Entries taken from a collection
= = = = = = =

(* ===== verification/ChatStream.v ===== *)
(** * Chat Completions streams to response events

    [codex-api/src/sse/chat.rs], the response side of [wire_api = "chat"]: the
    server-sent events of a streamed completion become the [ResponseEvent]s the
    agent loop consumes.  The task sends into a channel whose receiver may go away
    at any time; a failed [send] makes most sends return early.  The sending task
    is written in a monad over the channel, [Sender], whose [None] is the early
    [return].  Deserializing a chunk ([serde_json::from_str]) is a parameter;
    timers and telemetry are not modelled, except that a poll may time out. *)

From S2P Require Import Prelude RustStr ResponseModel ChatTranslate.
Open Scope N_scope.

(** ** Events *)

Inductive ResponseEvent :=
| Created
| SafetyBuffering (payload : Json)
| OutputItemDone (item : ResponseItem)
| OutputItemAdded (item : ResponseItem)
| ServerModel (model : str)
| ModelVerifications (payload : Json)
| TurnModerationMetadata (payload : Json)
| ServerReasoningIncluded (included : bool)
| Completed (response_id : str) (token_usage : option TokenUsage) (end_turn : option bool)
| OutputTextDelta (delta : str)
| ToolCallInputDelta (item_id : str) (call_id : option str) (delta : str)
| ReasoningSummaryDelta (delta : str) (summary_index : Z)
| ReasoningSummaryDone (item_id text : str) (summary_index : Z)
| ReasoningContentDelta (delta : str) (content_index : Z)
| ReasoningSummaryPartAdded (summary_index : Z)
| RateLimits (payload : Json)
| ModelsEtag (etag : str).

Inductive ApiError :=
| Transport (error : str)
| Api (status : N) (message : str)
| Stream (message : str)
| ContextWindowExceeded
| QuotaExceeded
| UsageNotIncluded
| Retryable (message : str) (delay : option N)
| RateLimit (message : str)
| InvalidRequest (message : str)
| CyberPolicy (message : str)
| ServerOverloaded.

(** ** Chunks *)

Record ChatToolCallFunctionDelta := mkFunctionDelta {
  delta_name : option str;
  delta_arguments : option str
}.
Record ChatToolCallDelta := mkCallDelta {
  delta_index : option nat;
  delta_id : option str;
  delta_function : option ChatToolCallFunctionDelta
}.
Record ChatDelta := mkDelta { delta_content : option str; delta_tool_calls : list ChatToolCallDelta }.
Record ChatChoice := mkChoice { choice_delta : ChatDelta }.

Record ChatInputTokensDetails := mkInputDetails { cached_tokens : Z }.
Record ChatOutputTokensDetails := mkOutputDetails { reasoning_tokens : Z }.
Record ChatUsage := mkUsage {
  usage_input_tokens : Z;
  input_tokens_details : option ChatInputTokensDetails;
  usage_output_tokens : Z;
  output_tokens_details : option ChatOutputTokensDetails;
  usage_total_tokens : Z
}.

Definition usage_into (value : ChatUsage) : TokenUsage :=
  {| input_tokens := usage_input_tokens value;
     cached_input_tokens := default 0%Z (cached_tokens <$> input_tokens_details value);
     cache_write_input_tokens := 0%Z;
     output_tokens := usage_output_tokens value;
     reasoning_output_tokens := default 0%Z (reasoning_tokens <$> output_tokens_details value);
     total_tokens := usage_total_tokens value |}.

Record ChatCompletionChunk := mkChunk {
  chunk_id : option str;
  chunk_model : option str;
  choices : list ChatChoice;
  usage : option ChatUsage
}.

(** [serde_json::from_str::<ChatCompletionChunk>] *)
Class ChunkFormat := parse_chunk : str → option ChatCompletionChunk.

(** What one [timeout(idle_timeout, stream.next())] yields; the end of a list of
    polls is a stream that is closed. *)
Inductive Poll :=
| PollEvent (data : str)
| PollError (message : str)
| PollClosed
| PollTimeout.

(** ** The channel *)

(** [room]: how many more events the receiver takes before it goes away; [None] when it stays. *)
Record Channel := mkChannel { sent : list (result ResponseEvent ApiError); room : option nat }.

Definition send (ch : Channel) (e : result ResponseEvent ApiError) : Channel * bool :=
  match room ch with
  | None => (mkChannel (sent ch ++ [e]) None, true)
  | Some O => (ch, false)
  | Some (S n) => (mkChannel (sent ch ++ [e]) (Some n), true)
  end.

Definition Sender (A : Type) : Type := Channel → Channel * option A.

Definition done_ {A} (a : A) : Sender A := fun ch => (ch, Some a).
Definition and_then {A B} (m : Sender A) (k : A → Sender B) : Sender B := fun ch =>
  match m ch with
  | (ch, Some a) => k a ch
  | (ch, None) => (ch, None)
  end.

Notation "'let!' x ':=' m 'in' k" := (and_then m (fun x => k))
  (at level 10, x name, m at level 100, k at level 200) : rust_scope.

(** [if tx.send(e).await.is_err() { return; }] *)
Definition emit (e : result ResponseEvent ApiError) : Sender unit := fun ch =>
  let (ch, ok) := send ch e in (ch, if ok then Some tt else None).

(** [let _ = tx.send(e).await;] *)
Definition emit_ignoring (e : result ResponseEvent ApiError) : Sender unit := fun ch =>
  (fst (send ch e), Some tt).

(** A [for] loop that threads a state. *)
Fixpoint for_each {A S} (f : S → A → Sender S) (s : S) (l : list A) : Sender S :=
  match l with
  | [] => done_ s
  | x :: l => let! s := f s x in for_each f s l
  end.

(** ** The state of a stream *)

Record AccumulatedToolCallFunction := mkAccFunction { acc_name : str; acc_arguments : str }.
Record AccumulatedToolCall := mkAcc { acc_id : str; acc_function : AccumulatedToolCallFunction }.
Definition default_call : AccumulatedToolCall := mkAcc [] (mkAccFunction [] []).

Record ChatStreamState := mkState {
  response_id : option str;
  assistant_text : str;
  assistant_item_started : bool;
  tool_calls : list AccumulatedToolCall;
  token_usage : option TokenUsage
}.
Definition default_state : ChatStreamState := mkState None [] false [] None.

(** The changes one delta makes to the call it addresses. *)
Definition apply_delta (call : AccumulatedToolCall) (delta : ChatToolCallDelta) : AccumulatedToolCall :=
  let id := default (acc_id call) (delta_id delta) in
  let function :=
    match delta_function delta with
    | Some f =>
        mkAccFunction (default (acc_name (acc_function call)) (delta_name f))
          (acc_arguments (acc_function call) ++ default [] (delta_arguments f))
    | None => acc_function call
    end in
  mkAcc id function.

(** [merge_tool_call] on the vector of calls; the [while] loop pushes default calls
    until [index] is in range. *)
Definition merge_calls (calls : list AccumulatedToolCall) (delta : ChatToolCallDelta) :
    list AccumulatedToolCall :=
  let index := default (length calls) (delta_index delta) in
  let calls := calls ++ replicate (S index - length calls) default_call in
  alter (fun call => apply_delta call delta) index calls.

Definition merge_tool_call (st : ChatStreamState) (delta : ChatToolCallDelta) : ChatStreamState :=
  mkState (response_id st) (assistant_text st) (assistant_item_started st)
    (merge_calls (tool_calls st) delta) (token_usage st).

Definition assistant_message_item (response_id : option str) (text : str)
    (phase : option MessagePhase) : ResponseItem :=
  let id := default (lit "chatcmpl") response_id ++ lit "-message" in
  Message (Some id) (lit "assistant") (if seqb text [] then [] else [OutputText text]) phase None.

(** ** Processing *)

(** Text of one choice: announce the message on the first text, then pass the delta on. *)
Definition on_content (st : ChatStreamState) (content : option str) : Sender ChatStreamState :=
  match content with
  | None => done_ st
  | Some delta =>
      if seqb delta [] then done_ st
      else
        let! st :=
          (if assistant_item_started st then done_ st
           else
             let! _ := emit (Ok (OutputItemAdded (assistant_message_item (response_id st) [] None))) in
             done_ (mkState (response_id st) (assistant_text st) true (tool_calls st) (token_usage st)))
        in
        let! _ := emit (Ok (OutputTextDelta delta)) in
        done_ (mkState (response_id st) (assistant_text st ++ delta) (assistant_item_started st)
                 (tool_calls st) (token_usage st))
  end.

Definition on_choice (st : ChatStreamState) (choice : ChatChoice) : Sender ChatStreamState :=
  let! st := on_content st (delta_content (choice_delta choice)) in
  done_ (foldl merge_tool_call st (delta_tool_calls (choice_delta choice))).

Definition on_chunk (st : ChatStreamState) (event : ChatCompletionChunk) : Sender ChatStreamState :=
  let rid := match response_id st with Some id => Some id | None => chunk_id event end in
  let! _ :=
    match chunk_model event with
    | Some model => emit_ignoring (Ok (ServerModel model))
    | None => done_ tt
    end in
  let token_usage :=
    match usage event with
    | Some usage => Some (usage_into usage)
    | None => token_usage st
    end in
  for_each on_choice
    (mkState rid (assistant_text st) (assistant_item_started st) (tool_calls st) token_usage)
    (choices event).

(** The function call an accumulated tool call stands for, with its tool's identity restored. *)
Definition restored_call (targets : gmap str ChatToolTarget) (call : AccumulatedToolCall) : ResponseItem :=
  let wire_name := acc_name (acc_function call) in
  let target := targets !! wire_name in
  FunctionCall (Some (acc_id call))
    (default wire_name (target_name <$> target)) (target ≫= target_namespace)
    (acc_arguments (acc_function call)) (acc_id call) None.

Definition emit_call (targets : gmap str ChatToolTarget) (_ : unit) (call : AccumulatedToolCall) :
    Sender unit :=
  let item := restored_call targets call in
  let! _ := emit (Ok (OutputItemAdded item)) in
  emit (Ok (OutputItemDone item)).

Definition finish_chat_stream (st : ChatStreamState) (targets : gmap str ChatToolTarget) : Sender unit :=
  let assistant_phase := match tool_calls st with [] => FinalAnswer | _ => Commentary end in
  let! _ := for_each (emit_call targets) tt (tool_calls st) in
  let! _ :=
    (if seqb (assistant_text st) [] then done_ tt
     else emit (Ok (OutputItemDone
            (assistant_message_item (response_id st) (assistant_text st) (Some assistant_phase))))) in
  emit_ignoring (Ok (Completed (default (lit "chatcmpl") (response_id st)) (token_usage st) None)).

Definition DONE : str := lit "[DONE]".

Section process.
Context `{CF : !ChunkFormat}.

Fixpoint process_loop (targets : gmap str ChatToolTarget) (st : ChatStreamState) (polls : list Poll) :
    Sender unit :=
  match polls with
  | [] | PollClosed :: _ =>
      emit_ignoring (Err (Stream (lit "stream closed before chat completion finished")))
  | PollError message :: _ => emit_ignoring (Err (Stream message))
  | PollTimeout :: _ => emit_ignoring (Err (Stream (lit "idle timeout waiting for SSE")))
  | PollEvent data :: polls =>
      if seqb (trim data) DONE then finish_chat_stream st targets
      else
        match parse_chunk data with
        | None => process_loop targets st polls
        | Some event => let! st := on_chunk st event in process_loop targets st polls
        end
  end.

Definition process_chat_sse (targets : gmap str ChatToolTarget) (polls : list Poll) : Sender unit :=
  process_loop targets default_state polls.

(** The spawned task; [server_model] is the [openai-model] response header. *)
Definition spawn_chat_response_stream (server_model : option str) (targets : gmap str ChatToolTarget)
    (polls : list Poll) : Sender unit :=
  let! _ :=
    match server_model with
    | Some model => emit_ignoring (Ok (ServerModel model))
    | None => done_ tt
    end in
  process_chat_sse targets polls.

(** The events a receiver that takes [room] events gets. *)
Definition stream_events (room : option nat) (server_model : option str)
    (targets : gmap str ChatToolTarget) (polls : list Poll) : list (result ResponseEvent ApiError) :=
  sent (fst (spawn_chat_response_stream server_model targets polls (mkChannel [] room))).
End process.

= = = = = = =

Given the data above, transcribe exactly the lines from the one containing "at any time;" down to the one containing "SafetyBuffering (payload : Json)", and no others.

Output for this task:
    at any time; a failed [send] makes most sends return early.  The sending task
    is written in a monad over the channel, [Sender], whose [None] is the early
    [return].  Deserializing a chunk ([serde_json::from_str]) is a parameter;
    timers and telemetry are not modelled, except that a poll may time out. *)

From S2P Require Import Prelude RustStr ResponseModel ChatTranslate.
Open Scope N_scope.

(** ** Events *)

Inductive ResponseEvent :=
| Created
| SafetyBuffering (payload : Json)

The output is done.